From: Zhang Rui <rui.zhang@intel.com>
To: linux-kernel@vger.kernel.org, x86@kernel.org,
linux-hwmon@vger.kernel.org
Cc: tglx@linutronix.de, mingo@redhat.com, bp@alien8.de,
dave.hansen@linux.intel.com, hpa@zytor.com, corbet@lwn.net,
fenghua.yu@intel.com, jdelvare@suse.com, linux@roeck-us.net,
len.brown@intel.com, rui.zhang@intel.com
Subject: [PATCH 4/7] x86/topology: Fix max_siblings calculation
Date: Sat, 13 Aug 2022 00:41:41 +0800 [thread overview]
Message-ID: <20220812164144.30829-5-rui.zhang@intel.com> (raw)
In-Reply-To: <20220812164144.30829-1-rui.zhang@intel.com>
The max siblings value returned by CPUID.1F SMT level EBX differs among
CPUs on Intel Hybrid platforms like ADL-S/P.
It returns 2 for Pcore CPUs which have HT sibling and 1 for Ecore CPUs
which do not.
Today, CPUID SMT level EBX sets the global variable smp_num_siblings.

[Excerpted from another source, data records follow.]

(** Two strings with the same encoding are the same string. *)
Lemma encodeURIComponent_inj s1 : forall s2 e,
  Forall code_unit s1 -> Forall code_unit s2 ->
  encodeURIComponent s1 = Some e -> encodeURIComponent s2 = Some e ->
  s1 = s2.
Proof.
  remember (List.length s1) as n eqn:En. revert s1 En.
  induction n as [n IH] using lt_wf_ind.
  intros s1 En s2 e Hwf1 Hwf2 H1 H2.
  destruct s1 as [|c1 r1], s2 as [|c2 r2]; [reflexivity | | |].
  - injection H1 as <-.
    apply encodeURIComponent_cons in H2
      as [(_ & e' & _ & He) | [(_ & _ & _ & e' & _ & He)
                              | (_ & El & d & r' & e' & _ & Et & _ & He)]].
    + discriminate.
    + apply Forall_cons_1 in Hwf2 as [Hc _]. unfold code_unit in Hc.
      destruct (escape_head c2) as [t Ht]; [lia |].
      rewrite Ht in He. discriminate.
    + destruct (escape_head (pair_code_point c2 d)) as [t Ht];
        [apply pair_code_point_bound; assumption |].
      rewrite Ht in He. discriminate.
  - injection H2 as <-.
    apply encodeURIComponent_cons in H1
      as [(_ & e' & _ & He) | [(_ & _ & _ & e' & _ & He)
                              | (_ & El & d & r' & e' & _ & Et & _ & He)]].
    + discriminate.
    + apply Forall_cons_1 in Hwf1 as [Hc _]. unfold code_unit in Hc.
      destruct (escape_head c1) as [t Ht]; [lia |].
      rewrite Ht in He. discriminate.
    + destruct (escape_head (pair_code_point c1 d)) as [t Ht];
        [apply pair_code_point_bound; assumption |].
      rewrite Ht in He. discriminate.
  - apply Forall_cons_1 in Hwf1 as [Hc1 Hr1].
    apply Forall_cons_1 in Hwf2 as [Hc2 Hr2].
    unfold code_unit in Hc1, Hc2. cbn [List.length] in En.
    apply encodeURIComponent_cons in H1
      as [(Eu1 & e1 & Hr1e & He1)
         | [(Eu1 & Et1 & El1 & e1 & Hr1e & He1)
           | (Eu1 & El1 & d1 & r1' & e1 & -> & Etd1 & Hr1e & He1)]];
    apply encodeURIComponent_cons in H2
      as [(Eu2 & e2 & Hr2e & He2)
         | [(Eu2 & Et2 & El2 & e2 & Hr2e & He2)
           | (Eu2 & El2 & d2 & r2' & e2 & -> & Etd2 & Hr2e & He2)]];
    subst e.
    + injection He2 as -> ->. f_equal.
      eapply (IH (List.length r1)); [lia | reflexivity | ..]; eassumption.
    + destruct (escape_head c2) as [t Ht]; [lia |].
      rewrite Ht in He2. injection He2 as -> _. plain_percent.
    + destruct (escape_head (pair_code_point c2 d2)) as [t Ht];
        [apply pair_code_point_bound; assumption |].
      rewrite Ht in He2. injection He2 as -> _. plain_percent.
    + destruct (escape_head c1) as [t Ht]; [lia |].
      rewrite Ht in He2. injection He2 as <- _. plain_percent.
    + apply escape_app_inj in He2 as [-> ->]; [| lia ..]. f_equal.
      eapply (IH (List.length r1)); [lia | reflexivity | ..]; eassumption.
    + apply escape_app_inj in He2 as [Hcp _];
        [| lia | apply pair_code_point_bound; assumption].
      exfalso. revert Hcp El2 Etd2. unfold pair_code_point, is_lead, is_trail.
      rewrite !andb_true_iff, !N.leb_le. lia.
    + destruct (escape_head (pair_code_point c1 d1)) as [t Ht];
        [apply pair_code_point_bound; assumption |].
      rewrite Ht in He2. injection He2 as <- _. plain_percent.
    + apply escape_app_inj in He2 as [Hcp _];
        [| apply pair_code_point_bound; assumption | lia].
      exfalso. revert Hcp El1 Etd1. unfold pair_code_point, is_lead, is_trail.
      rewrite !andb_true_iff, !N.leb_le. lia.
    + apply escape_app_inj in He2 as [Hcp ->];
        [| apply pair_code_point_bound; assumption ..].
      apply pair_code_point_inj in Hcp as [-> ->]; try assumption.
      apply Forall_cons_1 in Hr1 as [_ Hr1].
      apply Forall_cons_1 in Hr2 as [_ Hr2].
      cbn [List.length] in En. do 2 f_equal.
      eapply (IH (List.length r1')); [lia | reflexivity | ..]; eassumption.
Qed.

Thus, smp_num_siblings is overridden to different values based on the CPU
Pcore/Ecore enumeration order.
For example,
[ 0.201005] detect_extended_topology: CPU APICID 0x0, smp_num_siblings 2, x86_max_cores 10
[ 0.201117] start_kernel->check_bugs->cpu_smt_check_topology: smp_num_siblings 2
...
[ 0.010146] detect_extended_topology: CPU APICID 0x8, smp_num_siblings 2, x86_max_cores 10
...
[ 0.010146] detect_extended_topology: CPU APICID 0x39, smp_num_siblings 2, x86_max_cores 10
[ 0.010146] detect_extended_topology: CPU APICID 0x48, smp_num_siblings 1, x86_max_cores 20
...
[ 0.010146] detect_extended_topology: CPU APICID 0x4e, smp_num_siblings 1, x86_max_cores 20
[ 2.583800] sched_set_itmt_core_prio: smp_num_siblings 1
This inconsistency brings several potential issues:
1. some kernel configuration like cpu_smt_control, as set in
start_kernel()->check_bugs()->cpu_smt_check_topology(), depends on
smp_num_siblings set by cpu0.
It is pure luck that all the current hybrid platforms use Pcore as cpu0
and hide this problem.
2. some per CPU data like cpuinfo_x86.x86_max_cores that depends on
smp_num_siblings becomes inconsistent and bogus.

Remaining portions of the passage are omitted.